> _Your task_:
Check each line of the listing for the word "eauto" and give only the number of lines that have it.

> _Material for the task_:
Segment Open

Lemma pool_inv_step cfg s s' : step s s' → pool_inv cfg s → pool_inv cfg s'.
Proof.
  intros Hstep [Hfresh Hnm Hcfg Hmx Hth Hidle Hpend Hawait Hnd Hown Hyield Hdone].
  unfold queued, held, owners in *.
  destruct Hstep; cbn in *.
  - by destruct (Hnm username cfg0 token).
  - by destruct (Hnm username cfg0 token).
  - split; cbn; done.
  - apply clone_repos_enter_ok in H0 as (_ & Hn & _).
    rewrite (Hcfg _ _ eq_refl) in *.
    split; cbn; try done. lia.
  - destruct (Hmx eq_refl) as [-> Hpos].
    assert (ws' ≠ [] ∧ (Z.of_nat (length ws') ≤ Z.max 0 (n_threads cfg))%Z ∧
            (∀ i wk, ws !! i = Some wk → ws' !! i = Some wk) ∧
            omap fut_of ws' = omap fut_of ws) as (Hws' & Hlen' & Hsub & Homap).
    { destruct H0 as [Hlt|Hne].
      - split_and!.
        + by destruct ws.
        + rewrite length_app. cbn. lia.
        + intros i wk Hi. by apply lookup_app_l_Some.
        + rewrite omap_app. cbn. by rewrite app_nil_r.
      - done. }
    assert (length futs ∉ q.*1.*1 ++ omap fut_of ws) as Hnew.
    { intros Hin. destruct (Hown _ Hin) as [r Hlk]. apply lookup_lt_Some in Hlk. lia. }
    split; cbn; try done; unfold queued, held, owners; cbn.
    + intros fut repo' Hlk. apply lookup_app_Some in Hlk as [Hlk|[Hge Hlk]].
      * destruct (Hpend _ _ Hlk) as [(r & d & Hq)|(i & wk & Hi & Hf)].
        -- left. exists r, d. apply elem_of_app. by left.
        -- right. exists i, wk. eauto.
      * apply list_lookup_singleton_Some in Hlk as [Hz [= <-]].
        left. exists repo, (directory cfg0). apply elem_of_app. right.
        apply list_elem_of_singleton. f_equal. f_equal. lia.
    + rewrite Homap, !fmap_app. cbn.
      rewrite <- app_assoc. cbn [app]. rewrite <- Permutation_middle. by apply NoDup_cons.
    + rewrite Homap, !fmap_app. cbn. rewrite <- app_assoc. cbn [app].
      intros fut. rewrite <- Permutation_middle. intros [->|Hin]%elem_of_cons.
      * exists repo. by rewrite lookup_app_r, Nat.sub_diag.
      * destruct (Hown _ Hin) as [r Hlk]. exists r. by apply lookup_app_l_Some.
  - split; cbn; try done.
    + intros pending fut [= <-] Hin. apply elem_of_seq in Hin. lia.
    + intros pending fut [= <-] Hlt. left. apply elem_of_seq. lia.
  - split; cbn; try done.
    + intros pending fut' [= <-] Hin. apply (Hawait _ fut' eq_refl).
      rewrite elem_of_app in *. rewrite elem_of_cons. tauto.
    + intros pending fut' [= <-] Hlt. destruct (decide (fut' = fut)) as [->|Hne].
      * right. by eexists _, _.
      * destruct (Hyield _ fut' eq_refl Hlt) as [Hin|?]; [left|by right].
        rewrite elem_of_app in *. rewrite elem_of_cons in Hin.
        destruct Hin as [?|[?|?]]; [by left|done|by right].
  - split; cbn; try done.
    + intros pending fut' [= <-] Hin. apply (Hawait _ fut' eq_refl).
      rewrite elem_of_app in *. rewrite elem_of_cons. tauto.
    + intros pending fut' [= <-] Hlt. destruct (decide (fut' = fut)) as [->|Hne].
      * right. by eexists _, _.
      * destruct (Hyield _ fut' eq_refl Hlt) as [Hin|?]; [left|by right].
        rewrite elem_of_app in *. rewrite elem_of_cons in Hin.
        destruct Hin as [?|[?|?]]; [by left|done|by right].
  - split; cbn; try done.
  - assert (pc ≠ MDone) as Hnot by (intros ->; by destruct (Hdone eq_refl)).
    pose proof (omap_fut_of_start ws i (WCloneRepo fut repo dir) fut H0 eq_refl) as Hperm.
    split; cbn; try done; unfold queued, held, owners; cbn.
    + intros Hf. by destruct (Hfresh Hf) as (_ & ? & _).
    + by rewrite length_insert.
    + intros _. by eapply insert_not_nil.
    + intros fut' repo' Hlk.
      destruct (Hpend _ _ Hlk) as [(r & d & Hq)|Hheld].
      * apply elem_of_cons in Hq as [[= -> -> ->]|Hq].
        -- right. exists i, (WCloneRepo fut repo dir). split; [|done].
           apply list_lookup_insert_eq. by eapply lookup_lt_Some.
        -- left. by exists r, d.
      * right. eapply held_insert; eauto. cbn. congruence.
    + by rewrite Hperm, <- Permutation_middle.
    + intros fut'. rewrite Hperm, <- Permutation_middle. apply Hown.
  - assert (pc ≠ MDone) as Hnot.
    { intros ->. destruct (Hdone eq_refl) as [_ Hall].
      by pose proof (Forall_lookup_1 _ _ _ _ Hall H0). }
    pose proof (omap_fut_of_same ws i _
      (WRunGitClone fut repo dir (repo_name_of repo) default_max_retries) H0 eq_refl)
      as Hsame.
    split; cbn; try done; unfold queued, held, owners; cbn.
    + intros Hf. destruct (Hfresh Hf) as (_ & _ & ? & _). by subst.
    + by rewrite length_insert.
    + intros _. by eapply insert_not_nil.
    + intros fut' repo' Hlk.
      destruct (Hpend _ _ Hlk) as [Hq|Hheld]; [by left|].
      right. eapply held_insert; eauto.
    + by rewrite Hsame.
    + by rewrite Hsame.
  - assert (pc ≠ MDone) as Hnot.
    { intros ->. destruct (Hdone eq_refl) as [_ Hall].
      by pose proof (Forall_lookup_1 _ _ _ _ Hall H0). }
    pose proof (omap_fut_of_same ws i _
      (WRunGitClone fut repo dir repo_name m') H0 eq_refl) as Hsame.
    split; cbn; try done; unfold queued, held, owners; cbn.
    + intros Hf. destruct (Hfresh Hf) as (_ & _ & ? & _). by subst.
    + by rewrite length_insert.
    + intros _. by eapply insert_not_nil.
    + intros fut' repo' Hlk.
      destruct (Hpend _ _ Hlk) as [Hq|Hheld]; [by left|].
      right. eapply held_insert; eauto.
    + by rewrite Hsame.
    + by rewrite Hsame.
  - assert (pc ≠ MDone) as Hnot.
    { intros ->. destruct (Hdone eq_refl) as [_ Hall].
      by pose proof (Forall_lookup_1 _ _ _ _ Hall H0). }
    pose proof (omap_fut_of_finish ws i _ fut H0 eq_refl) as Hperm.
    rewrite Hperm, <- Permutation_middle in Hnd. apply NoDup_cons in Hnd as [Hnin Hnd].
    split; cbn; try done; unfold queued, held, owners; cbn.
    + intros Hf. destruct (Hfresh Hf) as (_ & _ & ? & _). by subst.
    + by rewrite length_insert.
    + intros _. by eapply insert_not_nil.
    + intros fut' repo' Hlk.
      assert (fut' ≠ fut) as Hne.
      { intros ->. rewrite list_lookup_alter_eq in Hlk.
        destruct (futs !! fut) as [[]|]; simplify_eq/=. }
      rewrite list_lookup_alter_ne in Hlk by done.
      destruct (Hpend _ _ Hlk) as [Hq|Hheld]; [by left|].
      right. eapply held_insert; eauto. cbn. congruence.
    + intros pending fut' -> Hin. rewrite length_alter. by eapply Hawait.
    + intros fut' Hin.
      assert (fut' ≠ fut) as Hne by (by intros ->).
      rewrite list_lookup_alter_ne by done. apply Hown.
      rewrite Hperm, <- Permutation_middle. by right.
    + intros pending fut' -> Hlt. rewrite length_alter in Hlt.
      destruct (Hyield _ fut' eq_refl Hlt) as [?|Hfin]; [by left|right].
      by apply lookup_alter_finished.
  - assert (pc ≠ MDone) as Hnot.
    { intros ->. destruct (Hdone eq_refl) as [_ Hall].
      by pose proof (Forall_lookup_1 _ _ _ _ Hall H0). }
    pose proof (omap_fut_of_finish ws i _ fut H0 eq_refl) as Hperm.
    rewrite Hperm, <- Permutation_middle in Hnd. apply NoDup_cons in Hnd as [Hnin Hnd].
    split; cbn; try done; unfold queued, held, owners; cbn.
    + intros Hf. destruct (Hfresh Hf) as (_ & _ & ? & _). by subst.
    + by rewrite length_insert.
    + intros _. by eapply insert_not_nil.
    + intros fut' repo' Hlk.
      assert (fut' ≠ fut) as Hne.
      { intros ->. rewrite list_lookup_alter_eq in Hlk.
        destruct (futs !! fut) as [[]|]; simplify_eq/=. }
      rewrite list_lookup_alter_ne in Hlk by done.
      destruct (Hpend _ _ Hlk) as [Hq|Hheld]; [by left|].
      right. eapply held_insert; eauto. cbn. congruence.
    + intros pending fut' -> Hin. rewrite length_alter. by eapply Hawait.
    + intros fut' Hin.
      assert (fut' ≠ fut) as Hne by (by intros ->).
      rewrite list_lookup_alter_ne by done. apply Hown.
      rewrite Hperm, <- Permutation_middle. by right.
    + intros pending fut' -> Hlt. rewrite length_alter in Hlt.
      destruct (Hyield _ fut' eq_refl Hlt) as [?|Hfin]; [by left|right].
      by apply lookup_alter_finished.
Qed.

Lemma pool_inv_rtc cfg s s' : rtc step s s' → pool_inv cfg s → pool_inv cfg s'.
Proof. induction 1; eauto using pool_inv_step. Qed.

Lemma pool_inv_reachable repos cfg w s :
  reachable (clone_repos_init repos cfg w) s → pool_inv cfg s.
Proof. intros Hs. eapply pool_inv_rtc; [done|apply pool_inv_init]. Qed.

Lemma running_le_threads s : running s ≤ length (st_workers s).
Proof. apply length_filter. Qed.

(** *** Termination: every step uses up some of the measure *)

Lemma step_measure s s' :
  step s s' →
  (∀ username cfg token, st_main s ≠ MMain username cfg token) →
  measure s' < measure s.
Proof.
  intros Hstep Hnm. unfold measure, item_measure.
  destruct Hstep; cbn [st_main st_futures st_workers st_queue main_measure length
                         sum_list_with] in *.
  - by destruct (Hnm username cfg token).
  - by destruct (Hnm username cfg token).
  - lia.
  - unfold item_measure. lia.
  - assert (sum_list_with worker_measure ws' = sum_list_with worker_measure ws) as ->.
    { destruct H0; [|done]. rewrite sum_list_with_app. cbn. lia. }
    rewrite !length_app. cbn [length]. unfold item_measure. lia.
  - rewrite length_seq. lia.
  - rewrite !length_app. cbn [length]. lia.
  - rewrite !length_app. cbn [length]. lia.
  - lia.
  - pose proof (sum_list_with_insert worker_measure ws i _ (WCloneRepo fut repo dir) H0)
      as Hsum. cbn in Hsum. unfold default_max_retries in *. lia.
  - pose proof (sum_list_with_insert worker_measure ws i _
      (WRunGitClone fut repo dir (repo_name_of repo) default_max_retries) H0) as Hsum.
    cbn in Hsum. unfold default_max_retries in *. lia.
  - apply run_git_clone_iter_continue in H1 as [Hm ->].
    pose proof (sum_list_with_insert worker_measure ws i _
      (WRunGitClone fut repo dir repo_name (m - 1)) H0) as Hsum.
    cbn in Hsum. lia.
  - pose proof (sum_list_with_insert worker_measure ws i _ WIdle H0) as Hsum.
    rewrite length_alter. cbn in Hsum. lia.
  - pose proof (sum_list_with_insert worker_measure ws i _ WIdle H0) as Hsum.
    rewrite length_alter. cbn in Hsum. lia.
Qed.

Segment Closed

> _Solution below_:
7